Seattle-Tacoma International Airport (SEA) ranked 13th with 764 points in 2019 – down from 16th in 2019, but up from 740 points.

To determine overall customer satisfaction, the study looked at six factors, namely terminal facilities, airport arrival/departure, baggage claim, security screening, check-in/screening luggage and food/beverage/retail.

“Large airports” are classified as airports with 10 million to 32.9 million passengers, while “mega airports” have 33 million or more passengers and “medium airports” have between 4.5 million and 9 .9 million passengers.

YVR ended the pre-pandemic 2019 year with an all-time high of 26.4 million passengers, and was previously expected to see over 30 million passengers per year in the early 2020s. YVR only hosted around seven million passengers for each of the 2020 and 2021 annual totals, but the 2022 figures so far are very promising, with the airport now seeing around two million passengers per month.

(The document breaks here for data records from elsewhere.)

Lemma irq_effect c q lo hi fuel : timer_queue (queue c) q -> ports_return ok -> ok (ker c) -> 0 <= lo -> hi < 2 ^ 62 ->
  (forall m, (reads c <= m <= reads c + fuel)%nat -> lo <= clock m <= hi) -> Z.of_nat (length q) * (hi - lo + 1) < Z.of_nat fuel ->
  exists c' q' n t g, rendezvos_do_time_irq clock fuel c = Some c' /\ timer_queue (queue c') q' /\ ok (ker c') /\
    fire_all clock (events (queue c)) (heartbeat c) fuel (sched (queue c) q) (reads c) (ker c) (tick_cnt c) = Some (sched (queue c') q', n, ker c', tick_cnt c') /\
    lo <= t <= hi /\ (forall x, x ∈ q' -> t < key (queue c') x) /\
    (forall x, x ∈ q' -> x ∈ q) /\ (forall x, x ∈ q -> hi < key (queue c) x \/ periodic_gap (events (queue c) x) <> 0 -> x ∈ q') /\
    (forall x, x ∈ q -> x ∉ q' -> idle (queue c') x /\ wait_port (events (queue c') x) = NULL) /\ only q (queue c) (queue c') /\
    armed c' = armed c ++ [g] /\ g = match q' with [] => heartbeat_gap c | x :: _ => Z.max 1 (key (queue c') x - clock n) end.
Proof.
  intros (gs & -> & Q & Hq) Hpr Hok Hlo Hhi Hwin Hf.
  assert (O : irq_ok (events (queue c)) c gs) by (constructor; [exact Q|done|by apply Hq|by apply Hq]).
  pose proof (loop_refines clock (events (queue c)) (heartbeat c) fuel c gs ltac:(intros m Hm; specialize (Hwin m ltac:(lia)); lia) O ltac:(by intros e now tick)) as Hr.
  assert (Hlh : lo <= hi) by (pose proof (Hwin (reads c) ltac:(lia)); lia).
  assert (Hlen : length (sched (queue c) (concat gs)) = length (concat gs)) by apply length_map.
  destruct (fire_all_ends clock (events (queue c)) (heartbeat c) ok lo hi fuel Hpr (sched (queue c) (concat gs)) (reads c) (ker c) (tick_cnt c) Hok) as (l' & n & st' & tick' & E & Hok' & Hn & Hlast & Hkeep & Hper).
  - intros d e He. apply list_elem_of_In, in_map_iff in He as (x & [= _ <-] & Hx%list_elem_of_In). by apply Hq.
  - intros m Hm. apply Hwin. lia.
  - pose proof (rounds_bound lo hi (sched (queue c) (concat gs)) Hlh). lia.
  - rewrite E in Hr |- *. unfold rendezvos_do_time_irq. destruct (irq_loop clock fuel c) as [c'|]; [|done].
    destruct Hr as (gs' & O' & -> & <- & <- & <- & (Ec & _ & _ & _ & _ & Eg) & Hsub & Hgone & Honly & _). cbn [mbind option_bind]. unfold arch_timer_read.
    set (c1 := mk_time _ _ _ _ _ _ _ _ _ _). change (queue c1) with (queue c'). change (heartbeat_gap c1) with (heartbeat_gap c').
    rewrite (first_effect _ gs' (io_queue _ _ _ O')). pose proof (Hwin (reads c') ltac:(lia)) as Hnow. set (now := clock (reads c')) in *.
    set (next := List.hd NULL (concat gs')).
    set (g := match concat gs' with [] => heartbeat_gap c | x :: _ => Z.max 1 (key (queue c') x - now) end).
    assert (Egap : (if next =? NULL then Some (arch_reset_timer (heartbeat_gap c') c1) else
       let next_event_gap := if time_before now (expired (events (queue c') next)) then u64 (expired (events (queue c') next) - now) else 1 in Some (arch_reset_timer next_event_gap c1)) = Some (arch_reset_timer g c1)).
    { subst next g. destruct (concat gs') as [|x r] eqn:Eq; cbn [List.hd]; [by rewrite Eg|].
      destruct (first_sched (events (queue c)) c' gs' x r O' Eq) as (_ & Hz & Hk). rewrite (proj2 (Z.eqb_neq x NULL) Hz). cbv zeta. change (expired (events (queue c') x)) with (key (queue c') x).
      rewrite before_lt by lia. apply (f_equal (fun v => Some (arch_reset_timer v c1))). destruct (Z.ltb_spec now (key (queue c') x)); [rewrite u64_small by lia|]; lia. }
    exists (arch_reset_timer g c1), (concat gs'), (reads c').
    assert (Ht : exists t, lo <= t <= hi /\ forall x, x ∈ concat gs' -> t < key (queue c') x).
    { destruct Hlast as [El|(d & e & r & m & El & _ & Hm & Hd)].
      - exists lo. split; [lia|]. destruct (concat gs'); [|done]. intros x Hx. by apply elem_of_nil in Hx.
      - exists (clock m). split; [done|]. destruct (concat gs') as [|x0 r0] eqn:Eq; [done|]. injection El as <- <- _. intros x [->|Hx]%elem_of_cons; [done|].
        destruct (queue_sorted (queue c') gs' [] x0 r0 (io_queue _ _ _ O') Eq) as [_ Hs]. specialize (Hs x Hx). lia. }
    destruct Ht as (t & Ht1 & Ht2). exists t, g. split; [exact Egap|]. split_and!; try done.
    + exists gs'. split_and!; [done|exact (io_queue _ _ _ O')|]. intros x Hx. destruct (io_info _ _ _ O' x Hx) as (I1 & I2 & _).
      change (queue (arch_reset_timer g c1)) with (queue c'). rewrite I1, I2. apply Hq. by apply Hsub.
    + by apply Ht1. + by apply Ht1.
    + intros x Hx Hor. assert (Hin : (key (queue c) x, x) ∈ sched (queue c) (concat gs)) by (apply list_elem_of_In, in_map_iff; exists x; by rewrite <- list_elem_of_In).
      assert (Hex : exists d, (d, x) ∈ sched (queue c') (concat gs')) by (destruct Hor as [Hh|Hp]; [exists (key (queue c) x); by apply Hkeep|by apply (Hper (key (queue c) x))]).
      destruct Hex as [d Hd]. apply list_elem_of_In, in_map_iff in Hd as (y & [= _ <-] & Hy%list_elem_of_In). done.
    + cbn. by rewrite Ec.
Qed.

(** start-up: the heartbeat alone is queued, one gap after the boot time *)
Lemma queue_empty T : rb_root (event_tree T) = NULL -> queue_is T [].
Proof.
  intros Hr. constructor; try (intros ? ?; set_solver); try (intros ? ? ?; set_solver).
  - split; [|constructor]. exists Leaf. split_and!; [done|done| |done]. split; [done|]. exists 0. constructor.
  - constructor.
Qed.
Lemma time_init_effect is_bsp gap hz c : node_addr (heartbeat_event c) -> 0 <= gap < 2 ^ 62 -> 0 <= clock (reads c) < 2 ^ 62 ->
  if gap =? 0 then rendezvos_time_init clock is_bsp gap hz c = None
  else exists c', rendezvos_time_init clock is_bsp gap hz c = Some c' /\ timer_queue (queue c') [heartbeat_event c] /\
    key (queue c') (heartbeat_event c) = clock (reads c) + gap /\ boot_base_time c' = clock (reads c) /\ tick_cnt c' = 0 /\ ker c' = ker c.
Proof.
  intros Hn Hg Hc. unfold rendezvos_time_init, arch_timer_read, rendezvos_timer_event_init. cbn [heartbeat_event boot_base_time ker reads queue].
  rewrite (proj2 (Z.eqb_neq _ NULL) (node_nonnull _ Hn)). destruct (Z.eqb_spec gap 0) as [->|Hg0]; [done|]. cbn [andb negb orb].
  change (NULL =? NULL) with true. cbn [andb negb]. change (negb (REND_SUCCESS =? REND_SUCCESS)) with false. cbv iota.
  set (h := heartbeat_event c) in *. set (T := set_event h _ _).
  assert (Q : queue_is T []) by by apply queue_empty.
  assert (Eh : events T h = mk_event 0 gap NULL 0) by (unfold T, set_event, set_rings, clear_event; cbn; by rewrite !fn_insert_same).
  assert (Hid : idle T h).
  { constructor; [done|unfold T; cbn; by rewrite fn_insert_same|]. left. unfold T. cbn. unfold INIT_LIST_HEAD, set_next, set_prev. by rewrite Z.eqb_refl. }
  clearbody T. rewrite u64_small by lia.
  destruct (add_effect T [] h (clock (reads c) + gap) Q ltac:(cbn; set_solver) Hid ltac:(rewrite Eh; by left) ltac:(lia)) as (T' & gs' & E & Q' & Ev & (L & R & E1 & E2 & _) & _).
  unfold rendezvos_timer_event_add. rewrite E. change (negb (REND_SUCCESS =? REND_SUCCESS)) with false. cbv iota.
  symmetry in E1. apply app_eq_nil in E1 as [-> ->]. cbn [app] in E2.
  assert (Hq : timer_queue T' [h]).
  { exists gs'. split_and!; [done|done|]. intros x ->%list_elem_of_singleton. rewrite Ev. unfold set_expired, set_event. cbn. rewrite fn_insert_same, Eh. cbn. split; [by left|lia]. }
  assert (Hk : key T' h = clock (reads c) + gap) by (unfold key; rewrite Ev; unfold set_expired, set_event; cbn; by rewrite fn_insert_same).
  destruct is_bsp; eexists; (split; [reflexivity|]); split_and!; done.
Qed.
End Whole.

YVR is currently on track to reach approximately 20 million passengers for all of 2022, which is a much faster pace of recovery than expected.

“The combination of pent-up demand for air travel, nationwide labor shortages and steadily rising prices for everything from jet fuel to a bottle of water has created a scenario in which airports are extremely congested and passengers are growing increasingly frustrated — and it’s likely through 2023,” Michael Taylor, head of travel intelligence at JD Power, said in a statement.

“In some ways this is a return to normal, as larger crowds at airports tend to make travelers more frazzled, but in cases where car parks are overcrowded, doors are reserved for standing room and restaurants and bars are not even open to offer a reprieve. , it is clear that increasing airport capacity cannot happen soon enough.

The study found that overall customer satisfaction with North American airports fell 25 points to 77 points in 2022 due to widespread flight cancellations and crowded terminals. More than half (58%) of airport travelers describe the airport terminal as heavily or moderately crowded, which is similar to the 59% recorded in the same survey in 2019.

Almost a quarter (24%) of travelers said they did not purchase food/drinks at the airport due to high prices. This figure is up from 20% in 2021 and 23% in 2019.

The shortage of parking spaces at airports also caused satisfaction with surface car parks to drop by 45 points between 2021 and 2022.

In 2022, YVR ended its 12th consecutive year of being named by Skytrax as the best airport in North America. SEA, which opened a massive US$1 billion expansion earlier this year, has now claimed that title from its neighbor.